Jump to the documentation for launching pipelines.

Advanced options

  • The Storage mount path is the file system path where the Storage claim is mounted (default: /scratch).

  • The Work directory is the file system path used as a working directory by Nextflow pipelines. It must be the storage mount path (default) or a subdirectory of it.

  • The Compute service account is the service account used by Nextflow to submit tasks (default: the default account in the given namespace).

  • The Pod cleanup policy determines when to delete terminated pods.

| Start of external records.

(** ** Lemmas: one operation *)

Lemma schedule_pump_fields now delay d :
  pump_timer_ (schedule_pump now delay d) = true /\
  queue_ (schedule_pump now delay d) = queue_ d /\
  queue_limit_ (schedule_pump now delay d) = queue_limit_ d /\
  next_seq_ (schedule_pump now delay d) = next_seq_ d /\
  seen_ (schedule_pump now delay d) = seen_ d /\
  radio_ (schedule_pump now delay d) = radio_ d.
Proof.
  unfold schedule_pump. destruct (pump_timer_ d) eqn:E; simpl; [case_match|]; done.
Qed.

Lemma schedule_pump_seen now delay d : seen_ (schedule_pump now delay d) = seen_ d.
Proof. apply schedule_pump_fields. Qed.

(** A non-empty queue has something that will pump it. *)
Definition live d : Prop :=
  queue_ d <> [] -> radio_tx_busy (radio_ d) = true \/ pump_timer_ d = true.

Definition queue_valid d : Prop := Forall (fun q => valid (q_packet q) = true) (queue_ d).

(** What a pump does, whatever branch it takes. *)
Record pump_post d d' (rs : Results) : Prop := {
  pp_queue : queue_ d ≡ₚ queue_ d' ++ map fst rs;
  pp_limit : queue_limit_ d' = queue_limit_ d;
  pp_seq : next_seq_ d' = next_seq_ d;
  pp_seen : seen_ d' = seen_ d;
  pp_live : live d';
}.

Lemma pump_post_scheduled d d1 rs now delay :
  queue_ d ≡ₚ queue_ d1 ++ map fst rs -> queue_limit_ d1 = queue_limit_ d ->
  next_seq_ d1 = next_seq_ d -> seen_ d1 = seen_ d ->
  pump_post d (schedule_pump now delay d1) rs.
Proof.
  intros Hq Hl Hs He.
  destruct (schedule_pump_fields now delay d1) as (E1 & E2 & E3 & E4 & E5 & E6).
  constructor; try congruence. unfold live. rewrite E1. by right.
Qed.

Lemma map_fst_false (l : list Queued) : map fst (map (fun q => (q, false)) l) = l.
Proof. rewrite map_map. apply map_id. Qed.

Lemma pump_fuel_spec n now r d d' rs :
  queue_valid d -> pump_fuel (S n) now r d = (d', rs) -> pump_post d d' rs.
Proof.
  intros Hv. simpl. unfold queue_valid in Hv.
  destruct (queue_ d) as [|q0 qs] eqn:Eq.
  { intros [= <- <-]. constructor; rewrite ?Eq; try done. unfold live. by rewrite Eq. }
  rewrite <- Eq in *. destruct (radio_tx_busy (radio_ d)) eqn:Eb.
  { intros [= <- <-]. constructor; simpl; rewrite ?app_nil_r; try done. by left. }
  destruct (split_expired now (queue_ d)) as [dropped kept] eqn:Es.
  apply split_expired_app in Es.
  assert (queue_ d ≡ₚ kept ++ map fst (map (fun q => (q, false)) dropped)) as Hp
    by (rewrite map_fst_false, Es; apply Permutation_app_comm).
  destruct kept as [|front kept'] eqn:Ek.
  { intros [= <- <-]. constructor; try done. by unfold live. }
  rewrite <- Ek in *.
  destruct (_ || _).
  { intros [= <- <-]. by apply pump_post_scheduled. }
  destruct (list_find _ kept) as [[i q]|] eqn:Ef.
  2:{ intros [= <- <-]. by apply pump_post_scheduled. }
  apply list_find_Some in Ef as (Hi & _ & _).
  assert (queue_ d ≡ₚ q :: delete i kept ++ map fst (map (fun q => (q, false)) dropped)) as Hdel.
  { etrans; [exact Hp|]. by apply (Permutation_app_tail _ (delete_Permutation kept i q Hi)). }
  assert (length (encode (q_packet q)) <= 255)%nat as Hfit.
  { apply valid_encode_fits. rewrite Es in Hv. apply Forall_app in Hv as [_ Hv].
    by eapply Forall_lookup_1 in Hv. }
  destruct (DutyCycle.wait_ms _ _ _) as [wait duty].
  destruct (0 <? wait).
  { intros [= <- <-]. by apply pump_post_scheduled. }
  cbn [radio_ duty_ queue_ setf]. destruct (radio_channel_busy _) as [busy radio].
  destruct (busy && _).
  { intros [= <- <-]. by apply pump_post_scheduled. }
  change (kMaxPacketSize <? _)%nat with (255 <? length (encode (q_packet q)))%nat.
  rewrite (proj2 (Nat.ltb_ge _ _) Hfit).
  destruct (radio_send _ _) as [accepted radio'] eqn:Esend.
  destruct accepted; cbn [negb].
  - intros [= <- <-].
    constructor; destruct busy; try done; simpl;
      first [by intros _; left; eapply send_busy|rewrite Hdel, map_app; simpl; solve_Permutation].
  - intros [= <- <-]. apply pump_post_scheduled; destruct busy; done.
Qed.

Lemma pump_spec now r d d' rs :
  queue_valid d -> pump now r d = (d', rs) -> pump_post d d' rs.
Proof. apply pump_fuel_spec. Qed.

(** What every operation promises: nothing is lost or duplicated, the limit is
    kept, and a queue that was live stays so. *)
Record op_post d (accepted : list Queued) d' (rs : Results) : Prop := {
  op_queue : accepted ++ queue_ d ≡ₚ queue_ d' ++ map fst rs;
  op_limit : queue_limit_ d' = queue_limit_ d;
  op_bound : (length (queue_ d') <= queue_limit_ d')%nat;
  op_live : live d';
}.

Record ok d : Prop := {
  ok_valid : queue_valid d;
  ok_bound : (length (queue_ d) <= queue_limit_ d)%nat;
  ok_limit : (1 <= queue_limit_ d)%nat;
  ok_live : live d;
}.

Lemma op_post_valid d acc d' rs :
  queue_valid d -> Forall (fun q => valid (q_packet q) = true) acc -> op_post d acc d' rs -> queue_valid d'.
Proof.
  intros Hv Ha [Hq _ _ _]. assert (Forall (fun q => valid (q_packet q) = true) (acc ++ queue_ d)) as Hall
    by by apply Forall_app. rewrite Hq in Hall. by apply Forall_app in Hall as [? _].
Qed.

Lemma pump_post_op d0 acc d d' rs rs0 :
  pump_post d d' rs -> acc ++ queue_ d0 ≡ₚ queue_ d ++ map fst rs0 ->
  queue_limit_ d = queue_limit_ d0 -> (length (queue_ d) <= queue_limit_ d)%nat ->
  op_post d0 acc d' (rs0 ++ rs).
Proof.
  intros [Hq Hl _ _ Hlive] Hp Hlim Hb. constructor; [|congruence| |done].
  - rewrite Hp, Hq, map_app. solve_Permutation.
  - apply Permutation_length in Hq. rewrite length_app in Hq. lia.
Qed.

  • You can use Custom head pod specs to provide custom options for the Nextflow workflow pod (nodeSelector, affinity, etc). For example:

    spec:
    nodeSelector:
    disktype: ssd
  • You can use Custom service pod specs to provide custom options for the compute environment pod. See above for an example.

  • You can use Head Job CPUs and Head Job memory to specify the hardware resources allocated to the Nextflow workflow pod.